### EXERCISE INSTRUCTIONS
In the records below, find the line that contains "File _ => True" and the line that contains "revert cur. induction n". Set down exactly those lines and every line between them, and nothing more.

Stored records:
################
(** No name has a character with a meaning to [glob]. *)
Fixpoint plain (t : node) : Prop :=
  match t with
  | File _ => True
  | Dir _ _ es => foldr (fun e acc => no_meta e.1 = true /\ plain e.2 /\ acc) True es
  end.

Section paths.
Implicit Types (p n : name) (t c : node).

Lemma split_path_noslash cur n : slash ∉ n -> split_path cur n = [cur ++ n].
Proof.
  revert cur. induction n as [|c n IH]; intros cur Hn; simpl; [by rewrite app_nil_r|].
  apply not_elem_of_cons in Hn as [Hc Hn]. rewrite decide_False by congruence.
  rewrite IH by done. by rewrite <-app_assoc.
Qed.

Lemma split_path_join cur p n : slash ∉ n -> split_path cur (join p n) = split_path cur p ++ [n].
Proof.
  intros Hn. unfold join. revert cur. induction p as [|c p IH]; intros cur; simpl.
  - by rewrite split_path_noslash.
  - case_decide; [simpl; f_equal; apply IH|apply IH].
Qed.

Lemma walk_app t cs cs' : walk t (cs ++ cs') = c ← walk t cs; walk c cs'.
Proof.
  revert t. induction cs as [|n cs IH]; intros t; [done|]. simpl. destruct t as [b|b r es]; [done|].
  case_decide; [apply IH|]. destruct (child n es) as [c|]; [|done]. simpl. apply IH.
Qed.

Lemma child_In n c es : NoDup (map fst es) -> (n, c) ∈ es -> child n es = Some c.
Proof.
  induction es as [|[m d] es IH]; intros Hnd Hin; [by apply elem_of_nil in Hin|].
  cbn [map] in Hnd. apply NoDup_cons in Hnd as [Hm Hnd]. simpl.
  apply elem_of_cons in Hin as [[= -> ->]|Hin]; [by rewrite decide_True|].
  rewrite decide_False; [by apply IH|]. intros ->. apply Hm. simpl.
  change n with (fst (n, c)). by apply list_elem_of_fmap_2.
Qed.

(** The path built for an entry names that entry. *)
Lemma resolve_join root p b r es n c :
  resolve root p = Some (Dir b r es) -> NoDup (map fst es) -> name_ok n -> (n, c) ∈ es ->
  resolve root (join p n) = Some c.
Proof.
  intros Hp Hnd (Hne & Hsl & Hd & _) Hin. unfold resolve in *.
  rewrite split_path_join, walk_app, Hp by done. simpl.
  rewrite decide_False by (intros [?|?]; done). by rewrite (child_In n c).
Qed.

(** [str_ends_with] decides whether a string is a suffix. *)
Lemma str_ends_with_spec (s suf : name) : str_ends_with s suf = bool_decide (suf `suffix_of` s).
Proof.
  unfold str_ends_with. case_decide as Hlen.
  { symmetry. apply bool_decide_false. intros H%suffix_length. lia. }
  destruct (forallb _ _) eqn:E; symmetry; [apply bool_decide_true|apply bool_decide_false].
  - rewrite forallb_forall in E. exists (take (length s - length suf) s).
    rewrite <-(take_drop (length s - length suf) s) at 1. f_equal. apply list_eq_same_length with (length suf).
    + done.
    + rewrite length_drop. lia.
    + intros i x y Hi Hx Hy. rewrite lookup_drop in Hx.
      specialize (E (length suf - 1 - i)%nat). rewrite bool_decide_eq_true in E.
      replace (length s - 1 - (length suf - 1 - i))%nat with (length s - length suf + i)%nat in E by lia.
      replace (length suf - 1 - (length suf - 1 - i))%nat with i in E by lia.
      assert (Some x = Some y); [|congruence]. rewrite <-Hx, <-Hy. apply E, in_seq. lia.
  - intros [pre ->]. apply not_true_iff_false in E. apply E, forallb_forall. intros i Hi%in_seq.
    apply bool_decide_eq_true. rewrite length_app, lookup_app_r by lia. f_equal. lia.
Qed.

(** The special entries are recognised by the end of their path. *)
Lemma ends_special p n :
  slash ∉ n -> n <> [] ->
  str_ends_with (join p n) [slash; dot] || str_ends_with (join p n) [slash; dot; dot] =
  is_special n.
Proof.
  intros Hn Hne. unfold is_special. rewrite !str_ends_with_spec, <-!bool_decide_or. apply bool_decide_ext.
  assert (H : forall m, slash ∉ m -> (slash :: m) `suffix_of` join p n <-> n = m).
  { intros m Hm. unfold join. split; [|intros ->; by exists p]. intros [pre Heq].
    revert p Heq. induction pre as [|c pre IH]; intros [|d p] Heq; simplify_eq/=.
    - done.
    - exfalso. apply Hm. rewrite elem_of_app. right. left.
    - exfalso. apply Hn. rewrite elem_of_app. right. left.
    - by eapply IH. }
  rewrite (H [dot]), (H [dot; dot]); [done|..]; intros Hs; set_solver.
Qed.
End paths.

(** ** Both programs compute the sum *)

Section sums.
Implicit Types (t c : node) (es : list (name * node)).

Lemma good_blocks t : good t -> 0 <= st_blocks t < 2 ^ 54.
Proof. by destruct t; intros [? ?]. Qed.

Lemma good_child es n c : foldr (fun e acc => good e.2 /\ acc) True es -> (n, c) ∈ es -> good c.
Proof.
  induction es as [|e es IH]; intros Hg Hin; [by apply elem_of_nil in Hin|]. destruct Hg as [? ?].
  apply elem_of_cons in Hin as [<-|Hin]; [done|by apply IH].
Qed.

Lemma plain_child es n c :
  foldr (fun e acc => no_meta e.1 = true /\ plain e.2 /\ acc) True es -> (n, c) ∈ es ->
  no_meta n = true /\ plain c.
Proof.
  induction es as [|e es IH]; intros Hg Hin; [by apply elem_of_nil in Hin|]. destruct Hg as (? & ? & ?).
  apply elem_of_cons in Hin as [<-|Hin]; [done|by apply IH].
Qed.

Lemma depth_child es n c :
  (n, c) ∈ es -> (depth c <= foldr (fun e acc => Nat.max (depth e.2) acc) 0%nat es)%nat.
Proof.
  induction es as [|e es IH]; intros Hin; [by apply elem_of_nil in Hin|]. simpl.
  apply elem_of_cons in Hin as [<-|Hin]; [simpl; lia|]. specialize (IH Hin). lia.
Qed.

Lemma add_blocks_ok t root : good t -> add_blocks 0 t root = Ok (wrap_u64 (st_blocks t * 512)) root.
Proof.
  intros Hb%good_blocks. unfold add_blocks. destruct (Z.ltb_spec (st_blocks t * 512) (2 ^ 63)); [done|lia].
Qed.

Lemma wrap_u64_add a b : wrap_u64 (wrap_u64 a + wrap_u64 b) = wrap_u64 (a + b).
Proof. unfold wrap_u64. by rewrite <-Zplus_mod. Qed.

(** The accumulating loop of both programs, over anything: [skip] says which
    items are left out, [val] what the recursive call yields. *)
Lemma sum_loop {B} (body : B -> M node Z) (skip : B -> bool) (val : B -> Z) root l r :
  (forall x, x ∈ l -> skip x = false -> body x root = Ok (wrap_u64 (val x)) root) ->
  (fix loop (ps : list B) (r : Z) : M node Z :=
     match ps with
     | [] => mret r
     | p :: ps' => if skip p then loop ps' r else x ← body p; loop ps' (wrap_u64 (r + x))
     end) l (wrap_u64 r) root =
  Ok (wrap_u64 (r + foldr (fun x acc => (if skip x then 0 else val x) + acc) 0 l)) root.
Proof.
  revert r. induction l as [|x l IH]; intros r Hb; simpl; [by rewrite Z.add_0_r|].
  assert (Hl : forall y, y ∈ l -> skip y = false -> body y root = Ok (wrap_u64 (val y)) root)
    by (intros y Hy; apply Hb; by right).
  destruct (skip x) eqn:Ex; [by rewrite IH|].
  unfold mbind, M_bind. rewrite (Hb x); [|left|done]. rewrite wrap_u64_add, IH by done.
  do 2 f_equal. lia.
Qed.

Lemma name_ok_special (n : name) : name_ok n -> is_special n = false.
Proof. intros (_ & _ & ? & ?). unfold is_special. by rewrite !bool_decide_false. Qed.

(** What an entry adds to the sum: nothing for the special ones. *)
Definition entry_val (root : node) (p : name) : Z :=
  match resolve root p with Some c => total c | None => 0 end.

Lemma foldr_entries root path b r es :
  resolve root path = Some (Dir b r es) -> NoDup (map fst es) -> Forall name_ok (map fst es) ->
  forall es', (forall e, e ∈ es' -> e ∈ es) ->
  foldr (fun n acc => (if is_special n then 0
                       else entry_val root (join path n)) + acc) 0 (map fst es') =
  foldr (fun e acc => total e.2 + acc) 0 es'.
Proof.
  intros Hp Hnd Hok. induction es' as [|[n c] es' IH]; intros Hsub; [done|]. simpl.
  assert (Hin : (n, c) ∈ es) by (apply Hsub; left).
  assert (Hn : name_ok n) by (eapply Forall_forall in Hok; [done|]; change n with (fst (n, c)); by apply list_elem_of_fmap_2).
  rewrite (name_ok_special n Hn).
  unfold entry_val at 1. erewrite resolve_join by done. simpl. f_equal. apply IH. intros e He. apply Hsub. by right.
Qed.

(** [du] of a good tree is the sum of its blocks. *)
Lemma du_ok root fuel path t :
  resolve root path = Some t -> good t -> (depth t < fuel)%nat ->
  du fuel path root = Ok (wrap_u64 (total t)) root.
Proof.
  revert path t. induction fuel as [|fuel IH]; intros path t Hp Hg Hd; [lia|].
  cbn [du]. unfold lstat, gets. unfold mbind at 1, M_bind at 1. rewrite Hp.
  unfold mbind at 1, M_bind at 1. rewrite add_blocks_ok by done.
  destruct t as [b|b rd es]; [done|]. destruct Hg as (Hb & -> & Hnd & Hok & Hg).
  unfold mbind at 1, M_bind at 1, list_dir at 1, gets at 1. rewrite Hp.
  change (is_special [dot]) with true. change (is_special [dot; dot]) with true. cbn iota.
  rewrite (sum_loop (fun n => du fuel (join path n)) is_special (fun n => entry_val root (join path n))).
  - by rewrite (foldr_entries root path b true es Hp Hnd Hok es).
  - intros n Hn _.
    apply list_elem_of_fmap in Hn as ([m c] & -> & Hin). simpl.
    assert (Hm : name_ok m) by (eapply Forall_forall in Hok; [done|]; change m with (fst (m, c)); by apply list_elem_of_fmap_2).
    pose proof (resolve_join root path b true es m c Hp Hnd Hm Hin) as Hr.
    unfold entry_val. rewrite Hr. apply IH; [done|by eapply good_child|].
    pose proof (depth_child es m c Hin). simpl in Hd. lia.
Qed.
End sums.

Section glob.
Context (sorted : list name -> list name) (other : name -> list name).
(** Sorting loses and adds nothing. *)
Hypothesis sorted_perm : forall l, sorted l ≡ₚ l.

Lemma foldr_sum_perm {B} (f : B -> Z) l k :
  l ≡ₚ k -> foldr (fun x acc => f x + acc) 0 l = foldr (fun x acc => f x + acc) 0 k.
Proof. induction 1; simpl; lia. Qed.

Lemma filter_split {B} (q : B -> bool) l :
  filter (fun x => q x = false) l ++ filter (fun x => q x = true) l ≡ₚ l.
Proof.
  induction l as [|x l IH]; [done|]. rewrite !filter_cons. destruct (q x); simpl.
  - rewrite <-Permutation_middle. by constructor.
  - by constructor.
Qed.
################
### TASK OUTPUT
  | File _ => True
  | Dir _ _ es => foldr (fun e acc => no_meta e.1 = true /\ plain e.2 /\ acc) True es
  end.

Section paths.
Implicit Types (p n : name) (t c : node).

Lemma split_path_noslash cur n : slash ∉ n -> split_path cur n = [cur ++ n].
Proof.
  revert cur. induction n as [|c n IH]; intros cur Hn; simpl; [by rewrite app_nil_r|].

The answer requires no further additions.